Assistant principal Julie Taylor, added that talking about your issues, being organized, slowing down, taking breaks, making sure you are sleeping, and staying off your phone at times, are all ways you can relieve some of the mental struggles.

Although it is not a popular strategy, staying off of social media can have a positive impact. Sometimes people do not realize how addicting and draining social media can be.

Fogleman and Simmons said, signs that someone is struggling can sometimes be hard to read. Two common signs are drastic mood swings (this can mean a lot of different things) and becoming more withdrawn from people or things they normally enjoy being around or doing. Another is interacting less than they usually would and preferring to stay home. Others include eating or drinking more or less, dramatic change in types of conversations (talking or writing about unusual/dark topics) and just seeming “off.” 

Being tired more often and a negative change in grades are other warning signs, added Simmons.

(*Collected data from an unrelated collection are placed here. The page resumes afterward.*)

Definition ft_do (op : flow_op) (t : FlowTable) : flow_answer * FlowTable :=
  match op with
  | OpEgress now key => let '(e, t') := ft_Egress now key t in (AnsEgress e, t')
  | OpLookup key => (AnsLookup (ft_Lookup key t), t)
  | OpSnapshot key => (AnsSnapshot (ft_Snapshot key t), t)
  | OpLen => (AnsCount (ft_Len t), t)
  | OpEvictIdle now => let '(n, t') := ft_EvictIdle now t in (AnsCount n, t')
  end.

(** The shards read the same instant in one [EvictIdle]. *)
Definition s_do (op : flow_op) (s : ShardedFlowTable) : option (flow_answer * ShardedFlowTable) :=
  match op with
  | OpEgress now key => '(e, s') ← s_Egress now key s; Some (AnsEgress e, s')
  | OpLookup key => a ← s_Lookup key s; Some (AnsLookup a, s)
  | OpSnapshot key => a ← s_Snapshot key s; Some (AnsSnapshot a, s)
  | OpLen => Some (AnsCount (s_Len s), s)
  | OpEvictIdle now => let '(n, s') := s_EvictIdle (λ _, now) s in Some (AnsCount n, s')
  end.

Fixpoint ft_run (ops : list flow_op) (t : FlowTable) : list flow_answer * FlowTable :=
  match ops with
  | [] => ([], t)
  | op :: ops => let '(a, t') := ft_do op t in let '(l, t'') := ft_run ops t' in (a :: l, t'')
  end.
Fixpoint s_run (ops : list flow_op) (s : ShardedFlowTable) : option (list flow_answer * ShardedFlowTable) :=
  match ops with
  | [] => Some ([], s)
  | op :: ops => '(a, s') ← s_do op s; '(l, s'') ← s_run ops s'; Some (a :: l, s'')
  end.

(** ** Lemmas: maps split over shards *)

Section split.
Context {K A : Type} `{Countable K} (home : K → nat).

(** Every key of the [i]-th map has home [off + i]. *)
Definition homed (off : nat) (ms : list (gmap K A)) : Prop :=
  ∀ i m k, ms !! i = Some m → is_Some (m !! k) → home k = (off + i)%nat.

Lemma homed_cons off m ms :
  homed off (m :: ms) → (∀ k, is_Some (m !! k) → home k = off) ∧ homed (S off) ms.
Proof.
  intros Hh. split.
  - intros k Hk. rewrite (Hh 0%nat m k eq_refl Hk). lia.
  - intros i m' k Hi Hk. rewrite (Hh (S i) m' k Hi Hk). lia.
Qed.

Lemma homed_lookup off ms k x :
  homed off ms → (⋃ ms) !! k = Some x → ∃ i m, ms !! i = Some m ∧ m !! k = Some x ∧ home k = (off + i)%nat.
Proof.
  revert off. induction ms as [|m ms IH]; intros off Hh; simpl; [by rewrite lookup_empty|].
  apply homed_cons in Hh as [Hm Hms]. rewrite lookup_union_Some_raw. intros [Hk|[_ Hk]].
  - exists 0%nat, m. split_and!; [done..|]. rewrite (Hm k) by eauto. lia.
  - destruct (IH _ Hms Hk) as (i & m' & Hi & Hk' & Hik). exists (S i), m'. split_and!; [done..|lia].
Qed.
(* ===== verification/Rib.v ===== *)
(** * Longest-prefix match and destination groups: internal/measurement/rib.go,
    destgroup.go and [PrefixBits] of egress.go

    The trie is the source's: one level per address bit, a node carrying the
    prefix installed there. The theorems compare it with a linear scan of the
    prefixes that were added. *)

From S2P Require Import Prelude Netip.

(** ** The trie *)

(** [Nil] is the nil pointer; a node has its two children and the prefix
    installed there, if any. *)
Inductive ribNode := Nil | Node (child0 child1 : ribNode) (here : option Prefix).

Definition emptyNode : ribNode := Node Nil Nil None.
Definition installed (n : ribNode) : option Prefix :=
  match n with Nil => None | Node _ _ p => p end.
Definition child (n : ribNode) (bit : Z) : ribNode :=
  match n with Nil => Nil | Node c0 c1 _ => if bit =? 0 then c0 else c1 end.
Definition set_child (n : ribNode) (bit : Z) (c : ribNode) : ribNode :=
  match n with
  | Nil => Nil
  | Node c0 c1 p => if bit =? 0 then Node c c1 p else Node c0 c p
  end.
Definition set_installed (n : ribNode) (p : Prefix) : ribNode :=
  match n with Nil => Nil | Node c0 c1 _ => Node c0 c1 (Some p) end.
(** The node made where a child is nil. *)
Definition orNew (n : ribNode) : ribNode := match n with Nil => emptyNode | _ => n end.

Record RIB := mkRIB { v4 : ribNode; v6 : ribNode }.
Definition NewRIB : RIB := mkRIB emptyNode emptyNode.

Definition isTrueIPv6 (a : Addr) : bool := Is6 a && negb (Is4In6 a).
(** The loop that drops what the plan no longer has. *)
Lemma fold_drop (body : S → K * V → S) (keep : K → V → bool) l s m :
  (∀ s k v, get (body s (k, v)) = if keep k v then get s else delete k (get s)) →
  get s = m → l ≡ₚ map_to_list m →
  get (fold_left body l s) = filter (λ kv, keep kv.1 kv.2 = true) m.
Proof.
  intros Hb Hm Hl.
  assert (∀ k, get (fold_left body l s) !! k =
    if decide (Exists (λ kv, kv.1 = k ∧ keep kv.1 kv.2 = false) l) then None else get s !! k) as Hall.
  { clear Hl Hm. revert s. induction l as [|[k v] l IH]; intros s k'; cbn.
    - rewrite decide_False; [done|]. by inversion 1.
    - rewrite IH, Hb. destruct (decide (Exists _ l)) as [He|He].
      + rewrite decide_True; [done|]. by right.
      + destruct (keep k v) eqn:Ek.
        * rewrite decide_False; [done|]. inversion 1 as [?? [_ Hc]|]; cbn in *; congruence.
        * rewrite lookup_delete. case_decide as Hd.
          -- subst. rewrite decide_True; [done|]. by left.
          -- rewrite decide_False; [done|]. inversion 1 as [?? [Hc _]|]; cbn in *; congruence. }
  apply map_eq. intros k. rewrite Hall, Hm. rewrite map_lookup_filter.
  assert (∀ v, (k, v) ∈ l ↔ m !! k = Some v) as Hin.
  { intros v. by rewrite Hl, elem_of_map_to_list. }
  case_decide as He.
  - apply Exists_exists in He as ([k' v] & Hv & <- & Hk). cbn in *. apply Hin in Hv. rewrite Hv. cbn.
    rewrite option_guard_False by congruence. done.
  - destruct (m !! k) as [v|] eqn:E; [|done]. cbn. rewrite option_guard_True; [done|].
    destruct (keep k v) eqn:Ek; [done|]. exfalso. apply He, Exists_exists. exists (k, v). split; [by apply Hin|done].
Qed.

“Many times people hide their pain, and when they are in public everything seems great, but it’s when they are alone that the problem comes out,” Fogleman said.

That type of person is sometimes very difficult to help, he added. It usually takes a close family member or friend to realize this and get them to talk.

“Getting to know that person, patience and persistence, are definitely keys to helping someone grapple with an issue that they may not want to admit to,” Simmons said.

Pullquote Photo

Many times people hide their pain, and when they are in public everything seems great, but it’s when they are alone that the problem comes out”

— Jason Fogleman

“Many times just letting people talk or vent about the problem is a huge help and breakthrough,” Fogleman said. “But sometimes I have to go another step and get that person to a mental health facility for their own protection.”

Fogleman does not always have a set plan for how he will approach a person with anxiety or depression. He said it depends if it is a person he knows well or if it is someone he is talking to for the first time. 

“I like to joke around, so if I get the feeling that being goofy will help lighten the moment and get the person relaxed to talk, I go that route,” Fogleman said. 

Sometimes he goes in as a fatherly figure, friend, and sometimes he just has to sit and wait for the person to decide what to say and when to say it, he explained. If he cannot connect with the person after trying different approaches, Fogleman said he may bring in someone else to help. 

“I always talk with students about having a ‘toolbox’ of healthy coping strategies that can help ease moments of high emotions related to stress/anxiety/depressive modes,” Simmons said.

Talking about problems is not always easy, but sometimes you have to go through that uncomfortable feeling in order to progress and start getting better. 

“It’s easier for me to help when I can understand a little bit about what a person is struggling with,” Simmons said. What she means is that even though there are basic concepts of what people are dealing with (such as anxiety or depression), those symptoms “manifest” in different ways and can be “individualized.”

Other ways to emotionally release, include yelling or even hitting a punching bag. No one is limited to one specific way. 

“Finding those healthy releases can help even out thoughts and feelings,” Simmons said.

COVID fears and restrictions have increased people’s mental struggles this year. 

“The department’s calls for welfare checks on people have probably tripled from years past,” Fogleman said.

Simmons agreed and said, “There is a high level of stress and anxiety with the unknown and with continuous changes in society.”